(** * agdb: the audiogames.net database scraper

    A shallow embedding of [agdb.py] (classes [game] and [AgDB] and the
    crawl loop of the script) and the properties of its listing parser,
    detail parser, diff, merge, store and driver.

    Python dictionaries with string keys are [gmap string string]; lists
    are [list]; exceptions are values of [exn] carried by [result]; the
    document tree that BeautifulSoup builds is the inductive [node]. *)

From Stdlib Require Import String Ascii.
From stdpp Require Import base option list strings pretty gmap fin_maps sorting.

Open Scope string_scope.
Set Warnings "-register-all,-clear-no-such-hyp".

(** ** Exceptions and results *)

(** The Python exceptions that the modelled code can raise. *)
Inductive exn : Type :=
| AttributeError
| IndexError
| KeyError
| TypeError
| ValueError
| RuntimeError
| FileNotFoundError
| RequestException
| KeyboardInterrupt.

Global Instance exn_eq_dec : EqDecision exn.
Proof. solve_decision. Defined.

Inductive result (A : Type) : Type :=
| Ok (a : A)
| Raise (e : exn).
Arguments Ok {A} a.
Arguments Raise {A} e.

Global Instance result_ret : MRet result := fun _ a => Ok a.
Global Instance result_bind : MBind result := fun _ _ f m =>
  match m with
  | Ok a => f a
  | Raise e => Raise e
  end.

Definition is_Ok {A} (r : result A) : Prop := ∃ a, r = Ok a.

(** [l[i]] on a Python list. *)
Definition getindex {A} (l : list A) (i : nat) : result A :=
  match l !! i with
  | Some x => Ok x
  | None => Raise IndexError
  end.

(** [d[k]] on a Python dict. *)
Definition getitem (d : gmap string string) (k : string) : result string :=
  match d !! k with
  | Some v => Ok v
  | None => Raise KeyError
  end.

(** [for x in l: acc = body(x, acc)], stopping at the first exception. *)
Fixpoint for_acc {A B} (body : A → B → result B) (l : list A) (acc : B) : result B :=
  match l with
  | [] => Ok acc
  | x :: l' => acc' ← body x acc; for_acc body l' acc'
  end.

(** ** Strings *)

(** [s.rstrip(c)] for a one-character argument: every trailing [c] goes. *)
Fixpoint rstrip (c : ascii) (s : string) : string :=
  match s with
  | EmptyString => EmptyString
  | String a s' =>
      match rstrip c s' with
      | EmptyString => if decide (a = c) then EmptyString else String a EmptyString
      | r => String a r
      end
  end.

(** [s.startswith(p)] *)
Definition startswith (s p : string) : bool := String.prefix p s.

(** ** The document tree *)

(** A parsed document: text nodes ([NavigableString]) and elements
    ([Tag]) with a name, an attribute dictionary and the child nodes in
    document order. *)
Inductive node : Type :=
| NavigableString (s : string)
| Tag (name : string) (attrs : gmap string string) (contents : list node).

Definition name_of (n : node) : option string :=
  match n with Tag nm _ _ => Some nm | NavigableString _ => None end.

Definition attrs_of (n : node) : gmap string string :=
  match n with Tag _ a _ => a | NavigableString _ => ∅ end.

Definition contents_of (n : node) : list node :=
  match n with Tag _ _ cs => cs | NavigableString _ => [] end.

(** The elements of a subtree in document order, the root element
    first: the order in which [find_all] and [find_next] visit them. *)
Fixpoint elements (n : node) : list node :=
  match n with
  | NavigableString _ => []
  | Tag _ _ cs => n :: flat_map elements cs
  end.

(** The elements strictly below [n], in document order. *)
Definition descendants (n : node) : list node :=
  flat_map elements (contents_of n).

(** [n.text]: all the strings below [n], concatenated. *)
Fixpoint text (n : node) : string :=
  match n with
  | NavigableString s => s
  | Tag _ _ cs => foldr (fun c acc => text c ++ acc) "" cs
  end.

(** [n.string]: the single string a tag leads to, if it has one. *)
Fixpoint string_of (n : node) : option string :=
  match n with
  | NavigableString s => Some s
  | Tag _ _ [c] => string_of c
  | Tag _ _ _ => None
  end.

Definition named (nm : string) (n : node) : bool :=
  bool_decide (name_of n = Some nm).

(** [n.findAll(nm)] / [n(nm)] *)
Definition findAll (nm : string) (n : node) : list node :=
  filter (fun e => named nm e = true) (descendants n).

(** [n.find(nm)] *)
Definition find (nm : string) (n : node) : option node :=
  head (findAll nm n).

(** [tag[k]] *)
Definition tag_getitem (n : node) (k : string) : result string :=
  getitem (attrs_of n) k.

(** The elements that come after the first one satisfying [p]: what
    repeated [findNext()] calls from that element walk through. [None]
    when no element satisfies [p]. *)
Fixpoint after_first (p : node → bool) (l : list node) : option (list node) :=
  match l with
  | [] => None
  | e :: l' => if p e then Some l' else after_first p l'
  end.

(** ** The libraries and the outside world

    What the script calls and this development does not define: the
    HTTP session, the lxml-backed BeautifulSoup parser, the markup
    serializer [str(tag)], [urllib.parse], [str.lower], [time.sleep],
    the [json] codec and the opening of a file for writing.
    Every definition below is parametric in them. *)
Class World : Type := {
  (** [r = session.get(url); r.raise_for_status(); r.text] *)
  session_get : string → result string;
  (** [BeautifulSoup(html, "lxml")] *)
  BeautifulSoup : string → node;
  (** [str(tag)] *)
  str_tag : node → string;
  (** [urlencode({"id": id})] *)
  urlencode_id : string → string;
  (** [urljoin(base, url)]; the base is [None] before a listing URL is set *)
  urljoin : option string → string → string;
  (** [s.lower()] *)
  str_lower : string → string;
  (** [time.sleep(random.uniform(1, 3))] after the item with this
      identifier: it returns, or a Ctrl-C ends it. *)
  sleep : string → result unit;
  (** [json.dumps(records, indent=4)] *)
  json_dump : list (gmap string string) → string;
  (** [json.loads(text)]: the array of records that a text denotes,
      [ValueError] for a text that is not JSON *)
  json_load : string → result (list (gmap string string));
  (** [open(filename, "w")] for a name that is not empty: the file is
      there to be written, or the directory is missing, the name is a
      directory, the permission is not given *)
  open_w : string → result unit;
}.

(** [d.update(other)]: the keys of [other] win. *)
Definition dict_update (d other : gmap string string) : gmap string string :=
  other ∪ d.

(** ** class game *)
Module game.

Record t : Type := mk {
  id : string;
  db_url : string;
  info : gmap string string;
}.

(** [game(id, db_url)] *)
Definition init (id db_url : string) : t :=
  {| id := id; db_url := db_url; info := ∅ |}.

(** The body of the row loop of [parse]. *)
Definition parse_row (row : node) (info : gmap string string)
  : result (gmap string string) :=
  let row := findAll "td" row in
  cell ← getindex row 0;
  let key := rstrip ":" (text cell) in
  value ← getindex row 1;
  value ← match find "a" value with
          | Some a => tag_getitem a "href"
          | None => Ok (text value)
          end;
  Ok (<[key := value]> info).

(** [soup.find("h2", text="Description")] accepts this element. *)
Definition is_description (e : node) : bool :=
  named "h2" e && bool_decide (string_of e = Some "Description").

(** The test that ends the description loop. *)
Definition is_break (e : node) : bool :=
  named "h2" e && bool_decide (text e ∈ ["Admin"; "Community"; "Quick Links"]).

Section with_world.
Context `{World}.

(** The [while True] loop of [parse] over the elements that follow the
    heading; running out of elements is [None.name]. *)
Fixpoint description_loop (following : list node) (description : string)
  : result string :=
  match following with
  | [] => Raise AttributeError
  | heading :: following' =>
      if is_break heading then Ok description
      else description_loop following' (description ++ str_tag heading)
  end.

(** The two passes of [parse] over a document already fetched. *)
Definition parse_soup (soup : node) (info : gmap string string)
  : result (gmap string string) :=
  info ← for_acc parse_row (findAll "tr" soup) info;
  description ←
    match after_first is_description (descendants soup) with
    | None => Raise AttributeError
    | Some following => description_loop following ""
    end;
  Ok (<["description" := description]> info).

Definition parse (self : t) : result t :=
  html ← session_get (db_url self);
  info ← parse_soup (BeautifulSoup html) (info self);
  Ok {| id := id self; db_url := db_url self; info := info |}.

End with_world.

Definition to_dict (self : t) : gmap string string :=
  dict_update (<["db_url" := db_url self]> (<["id" := id self]> ∅)) (info self).

(** The body of the loop of [diff]. *)
Definition diff_step (old : gmap string string) (k v : string)
  (d : gmap string string) : gmap string string :=
  match old !! k with
  | None => <[k := v]> d
  | Some v' => if decide (v ≠ v') then <[k := v]> d else d
  end.

Definition diff (self : t) (json_or_instance : gmap string string + t)
  : result (gmap string string) :=
  if decide (info self = ∅) then Raise RuntimeError
  else
    let old := match json_or_instance with
               | inl json => json
               | inr instance => info instance
               end in
    Ok (map_fold (diff_step old) ∅ (to_dict self)).

(** [__getattr__] *)
Definition getattr (self : t) (attr : string) : result string :=
  match info self !! attr with
  | Some v => Ok v
  | None => Raise AttributeError
  end.

End game.

(** ** class AgDB *)
Module AgDB.

Definition base_url : string := "https://audiogames.net/".

Record t : Type := mk {
  games : list game.t;
  games_json : list (gmap string string);
  _html : option string;
  url : option string;
}.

▶ **What the exercise asks**:
Your answer should be all lines from the data that contain "Global".

▶ **Reply to the exercise**:
Global Instance exn_eq_dec : EqDecision exn.
Global Instance result_ret : MRet result := fun _ a => Ok a.
Global Instance result_bind : MBind result := fun _ _ f m =>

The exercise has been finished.